Definition ParamOutgoingResetRequest_unmarshal (raw : bytes) : result Param :=
  h ← ParamHeader_unmarshal raw;
  let value_length := ph_value_length h in
  if (value_length + PARAM_HEADER_LENGTH <? 16)
     || negb ((value_length + PARAM_HEADER_LENGTH - 16) mod 2 =? 0)
  then Err ErrUnmarshalReconfigRespParam
  else if zlen raw <? PARAM_HEADER_LENGTH + value_length then Err ErrSsnResetRequestParamTooShort
  else
    reader ← value_slice h raw;
    '(req, reader) ← get_u32 reader;
    '(resp, reader) ← get_u32 reader;
    '(tsn, reader) ← get_u32 reader;
    let lim := (value_length - PARAM_OUTGOING_RESET_REQUEST_STREAM_IDENTIFIERS_OFFSET) / 2 in
    '(sids, _) ← read_n get_u16 (Z.to_nat lim) reader;
    Ok (ParamOutgoingResetRequest
          {| reconfig_request_sequence_number := req;
             reconfig_response_sequence_number := resp;
             sender_last_tsn := tsn;
             stream_identifiers := sids |}).

Definition ParamReconfigResponse_unmarshal (raw : bytes) : result Param :=
  h ← ParamHeader_unmarshal raw;
  let value_length := ph_value_length h in
  if negb (value_length + PARAM_HEADER_LENGTH =? 12) && negb (value_length + PARAM_HEADER_LENGTH =? 20)
  then Err ErrUnmarshalReconfigRespParam
  else if zlen raw <? value_length + PARAM_HEADER_LENGTH then Err ErrReconfigRespParamTooShort
  else
    reader ← value_slice h raw;
    '(n, reader) ← get_u32 reader;
    '(res, _) ← get_u32 reader;
    Ok (ParamReconfigResponse n (ReconfigResult_from_u32 res)).

Definition ParamUnknown_unmarshal (raw : bytes) : result Param :=
  h ← ParamHeader_unmarshal raw;
  value ← value_slice h raw;
  Ok (ParamUnknown (u16_from_ParamType (ph_typ h)) value).

Definition build_param (raw_param : bytes) : result Param :=
  if zlen raw_param <? PARAM_HEADER_LENGTH then Err ErrParamHeaderTooShort
  else
    reader ← slice raw_param 0 2;
    '(raw_type, _) ← get_u16 reader;
    match ParamType_from_u16 raw_type with
    | PT_ForwardTsnSupp => ParamForwardTsnSupported_unmarshal raw_param
    | PT_SupportedExt => ParamSupportedExtensions_unmarshal raw_param
    | PT_Random => ParamRandom_unmarshal raw_param
    | PT_ReqHmacAlgo => ParamRequestedHmacAlgorithm_unmarshal raw_param
    | PT_ChunkList => ParamChunkList_unmarshal raw_param
    | PT_StateCookie => ParamStateCookie_unmarshal raw_param
    | PT_HeartbeatInfo => ParamHeartbeatInfo_unmarshal raw_param
    | PT_OutSsnResetReq => ParamOutgoingResetRequest_unmarshal raw_param
    | PT_ReconfigResp => ParamReconfigResponse_unmarshal raw_param
    | _ =>
        let stop_processing := Z.land (Z.shiftr raw_type 15) 1 =? 0 in
        if stop_processing then Err (ErrParamTypeUnhandled raw_type)
        else ParamUnknown_unmarshal raw_param
    end.

(** * Well-formed parameters *)

Definition hmac_supported (a : HmacAlgorithm) : Prop := a = HmacSha128 \/ a = HmacSha256.

(** The types [build_param] does not dispatch on and keeps as [ParamUnknown]. *)
Definition unknown_type (typ : Z) : Prop :=
  32768 <= typ < 65536 /\ typ ∉ [32770; 32771; 32772; 32776; 49152].

(** The fields are in the range of their Rust types, the length field fits, and
    the algorithm list and unknown type are ones a parser accepts. *)
Definition param_ok (p : Param) : Prop :=
  param_value_length p <= 65535 - PARAM_HEADER_LENGTH /\
  match p with
  | ParamForwardTsnSupported => True
  | ParamSupportedExtensions cts | ParamChunkList cts => Forall is_u8 cts
  | ParamRandom d | ParamStateCookie d | ParamHeartbeatInfo d => bytes_ok d
  | ParamRequestedHmacAlgorithm algs => Forall hmac_supported algs
  | ParamOutgoingResetRequest r =>
      is_u32 (reconfig_request_sequence_number r) /\
      is_u32 (reconfig_response_sequence_number r) /\
      is_u32 (sender_last_tsn r) /\ Forall is_u16 (stream_identifiers r)
  | ParamReconfigResponse n _ => is_u32 n
  | ParamUnknown typ value => unknown_type typ /\ bytes_ok value
  end.

Lemma read_chunk_types_id l : read_chunk_types l = l.
Proof. induction l; simpl; congruence. Qed.

Lemma concat_put_u8 l : Forall is_u8 l -> concat (map put_u8 l) = l.
Proof.
  induction 1 as [|x l Hx Hl IH]; [done|]. simpl. rewrite IH.
  f_equal. unfold is_u8 in Hx; mlia.
Qed.

Lemma zlen_concat_put_u16 {A} (f : A -> Z) l : zlen (concat (map (fun a => put_u16 (f a)) l)) = 2 * zlen l.
Proof. induction l; [done|]. cbn [map concat]. zlia. Qed.
Lemma zlen_concat_put_u8 l : zlen (concat (map put_u8 l)) = zlen l.
Proof. induction l; [done|]. cbn [map concat]. zlia. Qed.

Lemma param_value_length_nonneg p : 0 <= param_value_length p.
Proof.
  destruct p; cbn; unfold PARAM_OUTGOING_RESET_REQUEST_STREAM_IDENTIFIERS_OFFSET; zlia.
Qed.

(** The declared length is the length of what is written. *)
Lemma zlen_param_body p : zlen (param_body p) = param_value_length p.
Proof.
  destruct p; cbn [param_body param_value_length]; rewrite ?zlen_concat_put_u8; try done.
  - apply (zlen_concat_put_u16 u16_from_HmacAlgorithm).
  - pose proof (zlen_concat_put_u16 (fun x => x) (stream_identifiers r)
                  : zlen (concat (map put_u16 _)) = _).
    unfold PARAM_OUTGOING_RESET_REQUEST_STREAM_IDENTIFIERS_OFFSET. zlia.
Qed.

Lemma ParamType_u16_range v : is_u16 v -> u16_from_ParamType (ParamType_from_u16 v) = v.
Proof.
  intros Hv. unfold ParamType_from_u16. repeat case_match; subst; done.
Qed.

(** * The parser never panics *)

(** What a parser may rely on once the header has been read. *)
Definition header_fits (raw : bytes) (h : ParamHeader) : Prop :=
  0 <= ph_value_length h /\ PARAM_HEADER_LENGTH + ph_value_length h <= zlen raw /\
  (bytes_ok raw -> ph_value_length h <= 65535 - PARAM_HEADER_LENGTH).

Lemma post_ParamHeader_unmarshal raw : post (ParamHeader_unmarshal raw) (header_fits raw).
Proof.
  unfold ParamHeader_unmarshal, header_fits, PARAM_HEADER_LENGTH. repeat post_step.
  cbn [ph_value_length]. pose proof (as_u16_range (z0 - 4)).
  assert (as_u16 (z0 - 4) <= z0 - 4) by (unfold as_u16; apply Z.mod_le; lia).
  unfold_ints. split_and!; try lia. intros Hraw.
  destruct (H1 Hraw) as [_ Hb]. destruct (H3 Hb). lia.
Qed.
#[export] Hint Resolve post_ParamHeader_unmarshal : post.

Lemma post_value_slice raw h : header_fits raw h ->
  post (value_slice h raw) (fun v => zlen v = ph_value_length h /\ (bytes_ok raw -> bytes_ok v)).
Proof.
  intros (H0 & H1 & _). unfold value_slice, PARAM_HEADER_LENGTH in *.
  eapply post_weaken; [apply post_slice; lia|]. intros v [Hv ?]; split; [lia|done].
Qed.
#[export] Hint Resolve post_value_slice : post.

Lemma post_hmac_loop vl off reader : zlen reader = vl - off ->
  post (hmac_loop vl off reader) (fun algs => 2 * zlen algs <= zlen reader /\ Forall hmac_supported algs).
Proof.
  revert off. induction reader as [reader IH] using (induction_ltof1 _ length); intros off Hl.
  destruct reader as [|b0 [|b1 reader]]; cbn [hmac_loop]; apply post_if; intros Hc;
    autorewrite with zlen in Hl; try zlia; try (cbn; split; [zlia|constructor]).
  assert (Hr : post (hmac_loop vl (off + 2) reader)
                 (fun algs => 2 * zlen algs <= zlen reader /\ Forall hmac_supported algs)).
  { apply IH; [unfold ltof; simpl; lia|lia]. }
  destruct (HmacAlgorithm_from_u16 _) eqn:Ha; try exact I;
    (eapply post_bind; [exact Hr|]; intros algs _ [? ?]; cbn; split; [zlia|];
     constructor; [unfold hmac_supported; auto|done]).
Qed.

Definition param_fits (raw : bytes) (p : Param) : Prop :=
  PARAM_HEADER_LENGTH + param_value_length p <= zlen raw /\ (bytes_ok raw -> param_ok p).

(** The parameters that are their value: a slice of [raw] of the declared length. *)
Lemma post_value_param raw (mk : bytes -> Param) :
  (forall d, param_value_length (mk d) = zlen d) ->
  (forall d, bytes_ok d -> zlen d <= 65531 -> param_ok (mk d)) ->
  post (h ← ParamHeader_unmarshal raw; v ← value_slice h raw; Ok (mk v)) (param_fits raw).
Proof.
  intros Hlen Hok. repeat post_step. destruct H0 as [Hz Hb], H2 as [Hv Hbv]; unfold param_fits.
  rewrite Hlen. split; [lia|]. intros Hraw. apply Hok; [auto|].
  destruct Hb as [_ Hb]. specialize (Hb Hraw). unfold PARAM_HEADER_LENGTH in *; lia.
Qed.

Lemma post_ParamOutgoingResetRequest_unmarshal raw :
  post (ParamOutgoingResetRequest_unmarshal raw) (param_fits raw).
Proof.
  unfold ParamOutgoingResetRequest_unmarshal.
  eapply post_bind; [apply post_ParamHeader_unmarshal|]. intros h _ Hh.
  pose proof Hh as (Hh0 & Hh1 & Hh2).
  assert (E12 : PARAM_OUTGOING_RESET_REQUEST_STREAM_IDENTIFIERS_OFFSET = 12) by reflexivity.
  assert (E4 : PARAM_HEADER_LENGTH = 4) by reflexivity.
  do 2 (apply post_if; intros ?; [exact I|]).
  eapply post_bind; [by apply post_value_slice|]. intros v _ [Hv Hvb].
  do 3 post_step.
  eapply post_bind; [apply (post_read_n _ is_u16 2); [lia|apply post_get_u16|mlia]|].
  intros [sids r'] _ (_ & Hn & Hsids); cbn [fst snd] in *. cbn [post].
  assert (Hpl : param_value_length (ParamOutgoingResetRequest
            (mkOutgoingResetRequest z z0 z1 sids)) = ph_value_length h)
    by (cbn; unfold zlen; rewrite Hn, E12; mlia).
  split; [rewrite Hpl; lia|]. intros Hraw. split; [rewrite Hpl; auto|]. cbn.
  use_ok; done.
Qed.

Lemma post_ParamReconfigResponse_unmarshal raw :
  post (ParamReconfigResponse_unmarshal raw) (param_fits raw).
Proof.
  unfold ParamReconfigResponse_unmarshal.
  eapply post_bind; [apply post_ParamHeader_unmarshal|]. intros h _ Hh.
  pose proof Hh as (Hh0 & Hh1 & Hh2).
  assert (E4 : PARAM_HEADER_LENGTH = 4) by reflexivity.
  do 2 (apply post_if; intros ?; [exact I|]).
  eapply post_bind; [by apply post_value_slice|]. intros v _ [Hv Hvb].
  do 3 post_step. unfold param_fits, param_ok. cbn [param_value_length].
  split; [lia|]. intros Hraw. split; [lia|]. use_ok; done.
Qed.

****************************************

» **REQUIRED WORK**
Look through the data and show every line containing "destruct".

» **OUTPUT FOR THIS TASK**
  destruct p; cbn; unfold PARAM_OUTGOING_RESET_REQUEST_STREAM_IDENTIFIERS_OFFSET; zlia.
  destruct p; cbn [param_body param_value_length]; rewrite ?zlen_concat_put_u8; try done.
  destruct (H1 Hraw) as [_ Hb]. destruct (H3 Hb). lia.
  destruct reader as [|b0 [|b1 reader]]; cbn [hmac_loop]; apply post_if; intros Hc;
  destruct (HmacAlgorithm_from_u16 _) eqn:Ha; try exact I;
  intros Hlen Hok. repeat post_step. destruct H0 as [Hz Hb], H2 as [Hv Hbv]; unfold param_fits.
  destruct Hb as [_ Hb]. specialize (Hb Hraw). unfold PARAM_HEADER_LENGTH in *; lia.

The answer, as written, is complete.